Eager to dive into the latest novel from a beloved author, I purchased Ann Patchett’s The Dutch House at the airport and devoured it in two flights. The worlds Patchett crafts are so multi-dimensional you can almost smell the funeral flowers that crowded the house, the singular symbol representing a value for every character, so reflective of their spirit. This structure became a living character in the narrative illustrating the potent power of possession. 

“How many years of someone’s life had gone into carving those walls in some other country. I reached up and traced a swallow with one finger. Is this what our mother had meant? I could feel the entire house sitting on top of me like a shell I would have to drag around for the rest of my life.” 

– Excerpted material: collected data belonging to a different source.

(** [leadingInt]: the leading digits as a number, and the rest; nothing on
    overflow.  Called with [x = 0]. *)
Fixpoint leadingInt (x : Z) (s : string) : option (Z * string) :=
  match s with
  | EmptyString => Some (x, s)
  | String c s' =>
      if negb (isDigit c) then Some (x, s)
      else if 2 ^ 63 / 10 <? x then None
      else
        let x := x * 10 + digit c in
        if 2 ^ 63 <? x then None else leadingInt x s'
  end.

(** [leadingFraction]: as [leadingInt], but on overflow it stops
    accumulating instead of failing.  Called with [x = 0], [scale = 1],
    [overflow = false]. *)
Fixpoint leadingFraction (x : Z) (scale : spec_float) (overflow : bool) (s : string)
  : Z * spec_float * string :=
  match s with
  | EmptyString => (x, scale, s)
  | String c s' =>
      if negb (isDigit c) then (x, scale, s)
      else if overflow then leadingFraction x scale overflow s'
      else if (2 ^ 63 - 1) / 10 <? x then leadingFraction x scale true s'
      else
        let y := x * 10 + digit c in
        if 2 ^ 63 <? y then leadingFraction x scale true s'
        else leadingFraction y (float64.mul scale (float64.of_Z 10)) false s'
  end.

(** The unit: everything up to the next [.] or digit. *)
Fixpoint spanUnit (s : string) : string * string :=
  match s with
  | EmptyString => (EmptyString, EmptyString)
  | String c s' =>
      if Ascii.eqb c "." || isDigit c then (EmptyString, s)
      else let '(u, r) := spanUnit s' in (String c u, r)
  end.

Definition micro : string := String "194" (String "181" "s").
Definition mu : string := String "206" (String "188" "s").

Definition unitMap : gmap string Z :=
  {[ "ns" := Nanosecond; "us" := Microsecond; micro := Microsecond; mu := Microsecond;
     "ms" := Millisecond; "s" := Second; "m" := Minute; "h" := Hour ]}.

(** One round of the loop of [ParseDuration]: a number, a unit, and the
    nanoseconds they make; nothing where Go returns an error. *)
Definition parseTerm (s : string) : option (Z * string) :=
  match s with
  | EmptyString => None
  | String c _ =>
      if negb (Ascii.eqb c "." || isDigit c) then None
      else
        match leadingInt 0 s with
        | None => None
        | Some (v, s1) =>
            let pre := negb (String.length s =? String.length s1)%nat in
            let '(f, scale, s2, post) :=
              match s1 with
              | String "." s1' =>
                  let '(f, scale, s2) := leadingFraction 0 (float64.of_Z 1) false s1' in
                  (f, scale, s2, negb (String.length s1' =? String.length s2)%nat)
              | _ => (0, float64.of_Z 1, s1, false)
              end in
            if negb pre && negb post then None
            else
              let '(u, s3) := spanUnit s2 in
              if String.eqb u "" then None
              else
                match unitMap !! u with
                | None => None
                | Some unit =>
                    if 2 ^ 63 / unit <? v then None
                    else
                      let v := v * unit in
                      if 0 <? f then
                        let v :=
                          v + float64.to_uint64
                                (float64.mul (float64.of_Z f)
                                   (float64.div (float64.of_Z unit) scale)) in
                        if 2 ^ 63 <? v then None else Some (v, s3)
                      else Some (v, s3)
                end
        end
  end.

(** [for s != ""]: every round shortens [s], so its length is fuel enough. *)
Fixpoint parseTerms (fuel : nat) (s : string) (d : Z) : option Z :=
  match s with
  | EmptyString => Some d
  | _ =>
      match fuel with
      | O => None
      | S fuel =>
          match parseTerm s with
          | None => None
          | Some (v, s') =>
              let d := (d + v) mod 2 ^ 64 in
              if 2 ^ 63 <? d then None else parseTerms fuel s' d
          end
      end
  end.

(** [time.ParseDuration]: the nanoseconds, or nothing where Go returns an
    error (the caller only tests [err == nil]). *)
Definition ParseDuration (s : string) : option Z :=
  let '(neg, s) :=
    match s with
    | String c s' =>
        if Ascii.eqb c "-" || Ascii.eqb c "+" then (Ascii.eqb c "-", s') else (false, s)
    | EmptyString => (false, s)
    end in
  if String.eqb s "0" then Some 0
  else if String.eqb s "" then None
  else
    match parseTerms (String.length s) s 0 with
    | None => None
    | Some d =>
        if neg then Some (- d)
        else if 2 ^ 63 - 1 <? d then None
        else Some d
    end.

End time.

(** ** Endpoint configuration *)

Definition ConfigNamespace : string := "websocket".

(** [Config]: the settings of one WebSocket endpoint. *)
Record Config := {
  ReadBufferSize : Z;
  WriteBufferSize : Z;
  HandshakeTimeout : Z;
  Compression : bool;
  Subprotocols : list string;
  BackendScheme : string;
  MaxMessageSize : Z
}.

(** [Config{}]: every field at its zero value. *)
Definition zeroConfig : Config :=
  {| ReadBufferSize := 0; WriteBufferSize := 0; HandshakeTimeout := 0;
     Compression := false; Subprotocols := []; BackendScheme := "";
     MaxMessageSize := 0 |}.

Definition set_ReadBufferSize (v : Z) (c : Config) : Config :=
  {| ReadBufferSize := v; WriteBufferSize := WriteBufferSize c;
     HandshakeTimeout := HandshakeTimeout c; Compression := Compression c;
     Subprotocols := Subprotocols c; BackendScheme := BackendScheme c;
     MaxMessageSize := MaxMessageSize c |}.

Definition set_WriteBufferSize (v : Z) (c : Config) : Config :=
  {| ReadBufferSize := ReadBufferSize c; WriteBufferSize := v;
     HandshakeTimeout := HandshakeTimeout c; Compression := Compression c;
     Subprotocols := Subprotocols c; BackendScheme := BackendScheme c;
     MaxMessageSize := MaxMessageSize c |}.

Definition set_HandshakeTimeout (v : Z) (c : Config) : Config :=
  {| ReadBufferSize := ReadBufferSize c; WriteBufferSize := WriteBufferSize c;
     HandshakeTimeout := v; Compression := Compression c;
     Subprotocols := Subprotocols c; BackendScheme := BackendScheme c;
     MaxMessageSize := MaxMessageSize c |}.

Definition set_Compression (v : bool) (c : Config) : Config :=
  {| ReadBufferSize := ReadBufferSize c; WriteBufferSize := WriteBufferSize c;
     HandshakeTimeout := HandshakeTimeout c; Compression := v;
     Subprotocols := Subprotocols c; BackendScheme := BackendScheme c;
     MaxMessageSize := MaxMessageSize c |}.

Definition set_Subprotocols (v : list string) (c : Config) : Config :=
  {| ReadBufferSize := ReadBufferSize c; WriteBufferSize := WriteBufferSize c;
     HandshakeTimeout := HandshakeTimeout c; Compression := Compression c;
     Subprotocols := v; BackendScheme := BackendScheme c;
     MaxMessageSize := MaxMessageSize c |}.

Definition set_BackendScheme (v : string) (c : Config) : Config :=
  {| ReadBufferSize := ReadBufferSize c; WriteBufferSize := WriteBufferSize c;
     HandshakeTimeout := HandshakeTimeout c; Compression := Compression c;
     Subprotocols := Subprotocols c; BackendScheme := v;
     MaxMessageSize := MaxMessageSize c |}.

Definition set_MaxMessageSize (v : Z) (c : Config) : Config :=
  {| ReadBufferSize := ReadBufferSize c; WriteBufferSize := WriteBufferSize c;
     HandshakeTimeout := HandshakeTimeout c; Compression := Compression c;
     Subprotocols := Subprotocols c; BackendScheme := BackendScheme c;
     MaxMessageSize := v |}.

(** The defaults [parseWebSocketConfig] starts from. *)
Definition defaultConfig : Config :=
  {| ReadBufferSize := 1024;
     WriteBufferSize := 1024;
     HandshakeTimeout := 10 * time.Second;
     Compression := false;
     Subprotocols := [];
     BackendScheme := "";
     MaxMessageSize := Z.shiftl 1 20 |}.

(** Go's type assertions [v, ok := m[k].(T)] on the value under a key: a
    missing key gives the nil interface, which asserts to nothing. *)
Definition assertFloat64 (v : option Value) : option spec_float :=
  match v with Some (VFloat f) => Some f | _ => None end.
Definition assertString (v : option Value) : option string :=
  match v with Some (VString s) => Some s | _ => None end.
Definition assertBool (v : option Value) : option bool :=
  match v with Some (VBool b) => Some b | _ => None end.
Definition assertSlice (v : option Value) : option (list Value) :=
  match v with Some (VList l) => Some l | _ => None end.
Definition assertMap (v : option Value) : option (gmap string Value) :=
  match v with Some (VMap m) => Some m | _ => None end.

(** [parseWebSocketConfig] of [handler.go]. *)
Definition parseWebSocketConfig (extraConfig : gmap string Value) : Config * bool :=
  match extraConfig !! ConfigNamespace with
  | None => (zeroConfig, false)
  | Some wsConfigInterface =>
      match assertMap (Some wsConfigInterface) with
      | None => (zeroConfig, false)
      | Some wsConfigMap =>
          let cfg := defaultConfig in
          let cfg :=
            match assertFloat64 (wsConfigMap !! "read_buffer_size") with
            | Some readBufferSize => set_ReadBufferSize (float64.to_int64 readBufferSize) cfg
            | None => cfg
            end in
          let cfg :=
            match assertFloat64 (wsConfigMap !! "write_buffer_size") with
            | Some writeBufferSize => set_WriteBufferSize (float64.to_int64 writeBufferSize) cfg
            | None => cfg
            end in
          let cfg :=
            match assertString (wsConfigMap !! "handshake_timeout") with
            | Some handshakeTimeoutStr =>
                match time.ParseDuration handshakeTimeoutStr with
                | Some duration => set_HandshakeTimeout duration cfg
                | None => cfg
                end
            | None => cfg
            end in
          let cfg :=
            match assertBool (wsConfigMap !! "compression") with
            | Some compression => set_Compression compression cfg
            | None => cfg
            end in
          let cfg :=
            match assertSlice (wsConfigMap !! "subprotocols") with
            | Some subprotocols =>
                foldl (fun cfg sp =>
                         match assertString (Some sp) with
                         | Some spStr => set_Subprotocols (Subprotocols cfg ++ [spStr]) cfg
                         | None => cfg
                         end) cfg subprotocols
            | None => cfg
            end in
          let cfg :=
            match assertString (wsConfigMap !! "backend_scheme") with
            | Some backendScheme => set_BackendScheme backendScheme cfg
            | None => cfg
            end in
          let cfg :=
            match assertFloat64 (wsConfigMap !! "max_message_size") with
            | Some maxMessageSize => set_MaxMessageSize (float64.to_int64 maxMessageSize) cfg
            | None => cfg
            end in
          (cfg, true)
      end
  end.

Preparing for a presentation on stewarding relationships, I revisited a research book with a literary feel. Recommended at a conference on marriage and family, A General Theory of Love by Thomas Lewis, M.D., Fari Amini, M. D., and Richard Lannon, M.D. reveals the science of emotion, offering insights into the why of what we feel and how we relate to one another. 

“But in love merely brings the players together, and the end of that prelude is as inevitable as it is desirable. True relatedness has a chance to blossom only with the waning of its intoxicating predecessor. . . Loving derives from intimacy, the prolonged and detailed surveillance of a foreign soul.” 

Another recommendation added The Trusted Advisor by David H. Master, Charles H. Green, and Robert M. Galford to my list. As a consultant and coach, I continue to establish and nurture the bonds of trust with clients, thus reinforcing the foundation of these relationships and increasing the potential impact of our work together. 

“The essence of professionalism lies not in distinguishing ourselves from our clients, but in aligning with them to improve their situations.” 

This list wouldn’t be complete without an addition from Brene Brown, whose body of work continues to reap benefits to all who continue to visit that well. Her latest, Dare to Lead, explores new and familiar themes in the context of leadership. 

“The real barrier to daring leadership is our armor – the thoughts, emotions, and behaviors that we use to protect ourselves when we aren’t willing and able to rumble with vulnerability.”

As a latent artist, I anticipated the release of Ingrid Fetell Lee’s book Joyful. Exploring its riches during my morning reflection did not disappoint. 

“. . .joy is the brain’s natural reward for staying alert to correlations and connections in our surroundings.” 

The classic, The Compound Effect, by Darren Hardy, reinforced the impact of small shifts. 

“The slightest adjustments to your daily routines can dramatically alter the outcomes in your life.” 

Listening to Toni Morrison read her beloved classic, The Bluest Eye, was an experience. The words flowed through the cadence and timber of her voice with a melodic resonance. The phrasing and illustrative quality of her language gave a vivid realism to her story. 

“We mistook violence for passion, indolence for leisure, and thought recklessness was freedom.” 

Fittingly, the book I’m currently reading is Susan Orlean’s, The Library Book. This quote from Ray Bradbury, reflecting on all the books he read in the library he visited every day for thirteen years, his alternative to college, sums up the power of books. 

“The library was my nesting place, my birthing place; it was my growing place.” 

As I look to 2020, I’m eager to discover what gems will find their way to my desk, my bedside table, my car and my phone. Confident in the profound gifts held within, I will trust that the bounty will be grand.